Periods of accelerating expansion would quite generally correspond to periods of criticality and imbeddable-to-H critical cosmologies are unique apart from duration.

7. How do you cover the anyon as proposed for hidden variables by people such as Bryan Sanctuary from Mc Gill University (Youtube videos kIysfrByZHE, vXRq1QTrtSg, ABnIvcvn2bc, PcwQWa-rV9Y)

I have proposed a model of anyons and FHE based on dark variants of electrons having thus non-standard Planck constant heff=n×h explaining fractional charges.

8. In 'A Hidden Dimension, Clifford Algebra, and Centauro Events - 0703.0053v1.pdf' by Carl Brannen the particle 'Binon' is described. Is this the same as the quanta that you refer to?

No. TGD predicts a hierarchy of scaled up versions of standard model physics both weak and QCD type physics. Also leptonic variants of QCD type physics for which there exists evidence from anomalies discovered in heavy ion collisions already at seventies. These copies are labelled by Mersenne primes Mn= 2n-1. Ordinary hadron physics corresponds to M107 and at LHC energies a copy labelled by M89 should be discovered and this year is particularly exciting at LHC. There is already now evidence for M89 hadron physics, for instance the anomalous behaviour of what was thought to be QCD plasma (already at RHIC and later at LHC). The mass scale of hadrons of this physics is roughly 512 that of ordinary hadrons. In Centauro events hadrons of M89 hadron physics would be created and decay to ordinary hadrons.

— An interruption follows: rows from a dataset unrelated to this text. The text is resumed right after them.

(** * GitSync: a shallow embedding of the synchronisation core

    The development follows the layout of the Python package [app]:
    - [PyStr], [OsPath], [PathLib]: the pieces of the Python runtime the
      package relies on ([str] methods, [os.path], [pathlib.PurePosixPath]),
      for ASCII strings and POSIX paths;
    - [Effects]: the outside world and the monad in which the package runs;
    - [GitOps]: [app/git_ops.py], the gateway to the [git] executable;
    - [Watcher]: [app/local_watcher.py], the debounced local watcher;
    - [WatchLoop]: the loop of [app/local_watcher.py] around the observer;
    - [Poller]: [app/github_poller.py], the remote change detector;
    - [Sim], [Scenario]: a scripted world and the scenarios run in it;
    - [Observe], [Gateway]: the vocabulary of the properties.

    Effects are explicit.  Code that talks to the outside world runs in a
    small monad [M] that threads the state of the world and a clock, may
    raise a Python exception, and writes down every call to the outside
    world in a trace.  Logging is left out.  The loop of the detector takes
    the number of passes it may make; the timers of the watcher are objects
    in a store, and their threads run one at a time, as the lock of the
    handler makes the callbacks do. *)

From Stdlib Require Import ZArith List String Ascii Bool Lia.
Import ListNotations.

Local Open Scope string_scope.
Local Open Scope Z_scope.

(* ================================================================= *)
(** ** Python [str] methods (ASCII fragment) *)

Module PyStr.

(** [needle in hay] *)
Fixpoint contains (needle hay : string) : bool :=
  String.prefix needle hay ||
  match hay with
  | EmptyString => false
  | String _ hay' => contains needle hay'
  end.

(** [s.startswith(p)] *)
Definition startswith (s p : string) : bool := String.prefix p s.

Definition lower_ascii (c : ascii) : ascii :=
  let n := nat_of_ascii c in
  if ((65 <=? n) && (n <=? 90))%nat then ascii_of_nat (n + 32) else c.

(** [s.lower()] *)
Fixpoint lower (s : string) : string :=
  match s with
  | EmptyString => EmptyString
  | String c s' => String (lower_ascii c) (lower s')
  end.

(** The ASCII characters for which [str.isspace] holds. *)
Definition is_space (c : ascii) : bool :=
  let n := nat_of_ascii c in
  ((9 <=? n) && (n <=? 13) || (28 <=? n) && (n <=? 32))%nat.

Fixpoint lstrip (s : string) : string :=
  match s with
  | EmptyString => EmptyString
  | String c s' => if is_space c then lstrip s' else s
  end.

Fixpoint rstrip (s : string) : string :=
  match s with
  | EmptyString => EmptyString
  | String c s' =>
      match rstrip s' with
      | EmptyString => if is_space c then EmptyString else String c EmptyString
      | r => String c r
      end
  end.

(** [s.strip()] *)
Definition strip (s : string) : string := rstrip (lstrip s).

(** Truth value of a string: [bool(s)]. *)
Definition truthy (s : string) : bool :=
  match s with EmptyString => false | _ => true end.

(** Truth value of an optional string ([str | None]). *)
Definition truthy_opt (o : option string) : bool :=
  match o with Some s => truthy s | None => false end.

Fixpoint drop (n : nat) (s : string) : string :=
  match n, s with
  | O, _ => s
  | S _, EmptyString => EmptyString
  | S n', String _ s' => drop n' s'
  end.

(** [s.replace(old, new)] for a non-empty [old]: occurrences are replaced
    from left to right and do not overlap.  [fuel] bounds the number of
    characters still to scan. *)
Fixpoint replace_fuel (fuel : nat) (old new s : string) : string :=
  match fuel with
  | O => s
  | S fuel' =>
      match s with
      | EmptyString => EmptyString
      | String c s' =>
          if String.prefix old s
          then new ++ replace_fuel fuel' old new (drop (String.length old) s)
          else String c (replace_fuel fuel' old new s')
      end
  end.

Definition replace (old new s : string) : string :=
  replace_fuel (String.length s) old new s.

(** [s.split(sep)] for a one-character separator: the pieces between the
    separators, empty pieces included. *)
Fixpoint split (sep : ascii) (s : string) : list string :=
  match s with
  | EmptyString => [EmptyString]
  | String c s' =>
      if Ascii.eqb c sep then EmptyString :: split sep s'
      else match split sep s' with
           | [] => [String c EmptyString]
           | piece :: rest => String c piece :: rest
           end
  end.

(** [s[:n]] *)
Fixpoint take (n : nat) (s : string) : string :=
  match n, s with
  | O, _ => EmptyString
  | S _, EmptyString => EmptyString
  | S n', String c s' => String c (take n' s')
  end.

(** [s] without the prefix [p], when it starts with it. *)
Fixpoint strip_prefix (p s : string) : option string :=
  match p, s with
  | EmptyString, _ => Some s
  | String a p', String b s' =>
      if Ascii.eqb a b then strip_prefix p' s' else None
  | String _ _, EmptyString => None
  end.

(** [x in l] for a list of strings *)
Definition mem (x : string) (l : list string) : bool :=
  existsb (String.eqb x) l.

(** [sep.join(l)] *)
Fixpoint join (sep : string) (l : list string) : string :=
  match l with
  | [] => ""
  | [x] => x
  | x :: l' => x ++ sep ++ join sep l'
  end.

(** Every character of [s] satisfies [p]. *)
Fixpoint all_chars (p : ascii -> bool) (s : string) : bool :=
  match s with
  | EmptyString => true
  | String c s' => p c && all_chars p s'
  end.

(** [s] is empty or begins with a character that fails [p]: a greedy
    [[...]+] that accepts the characters of [p] stops in front of [s]. *)
Definition stops (p : ascii -> bool) (s : string) : bool :=
  match s with
  | EmptyString => true
  | String c _ => negb (p c)
  end.

End PyStr.

(* ================================================================= *)
(** ** [os.path] on POSIX ([posixpath]) *)

Module OsPath.

Definition slash : ascii := "/"%char.

Fixpoint has_slash (s : string) : bool :=
  match s with
  | EmptyString => false
  | String c s' => Ascii.eqb c slash || has_slash s'
  end.

Fixpoint all_slashes (s : string) : bool :=
  match s with
  | EmptyString => true
  | String c s' => Ascii.eqb c slash && all_slashes s'
  end.

(** [s.endswith("/")] *)
Fixpoint ends_with_slash (s : string) : bool :=
  match s with
  | EmptyString => false
  | String c EmptyString => Ascii.eqb c slash
  | String _ s' => ends_with_slash s'
  end.

(** [s.rstrip("/")] *)
Fixpoint rstrip_slashes (s : string) : string :=
  match s with
  | EmptyString => EmptyString
  | String c s' =>
      match rstrip_slashes s' with
      | EmptyString =>
          if Ascii.eqb c slash then EmptyString else String c EmptyString
      | r => String c r
      end
  end.

(** [p[:p.rfind("/") + 1]]: the prefix of [p] up to and including its
    last slash. *)
Fixpoint upto_last_slash (p : string) : string :=
  match p with
  | EmptyString => EmptyString
  | String c p' =>
      if Ascii.eqb c slash || has_slash p'
      then String c (upto_last_slash p')
      else EmptyString
  end.

(** [os.path.dirname(p)] *)
Definition dirname (p : string) : string :=
  let head := upto_last_slash p in
  if PyStr.truthy head && negb (all_slashes head)
  then rstrip_slashes head
  else head.

(** [os.path.join(a, b)] *)
Definition join (a b : string) : string :=
  if PyStr.startswith b "/" then b
  else if negb (PyStr.truthy a) || ends_with_slash a then a ++ b
  else a ++ "/" ++ b.

End OsPath.

(* ================================================================= *)
(** ** [pathlib.PurePosixPath] *)

Module PathLib.

(** [p[:1] == "/"] *)
Definition starts_with_slash (p : string) : bool :=
  match p with
  | String c _ => Ascii.eqb c OsPath.slash
  | EmptyString => false
  end.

9. What is your attitude to Bohm Pilot Wave theory?

Pilot wave theory was an attempt to save determinism of classical physics. This was very natural at the time when Pilot Wave theory was proposed. This is however also ironic since Bohm took consciousness seriously and one might have expected that he accepts free will.

The idea was to reproduce by pilot wave approach the basic (and classically extremely strange looking) facts of quantum measurement theory. The attempt failed. The approach has also fatal mathematical problems: the non-linear structure involved in separation of modules and phase of Schroedinger amplitude produces horrible singularities in quantum field theory and fermionic statistics is an insurmountable problem.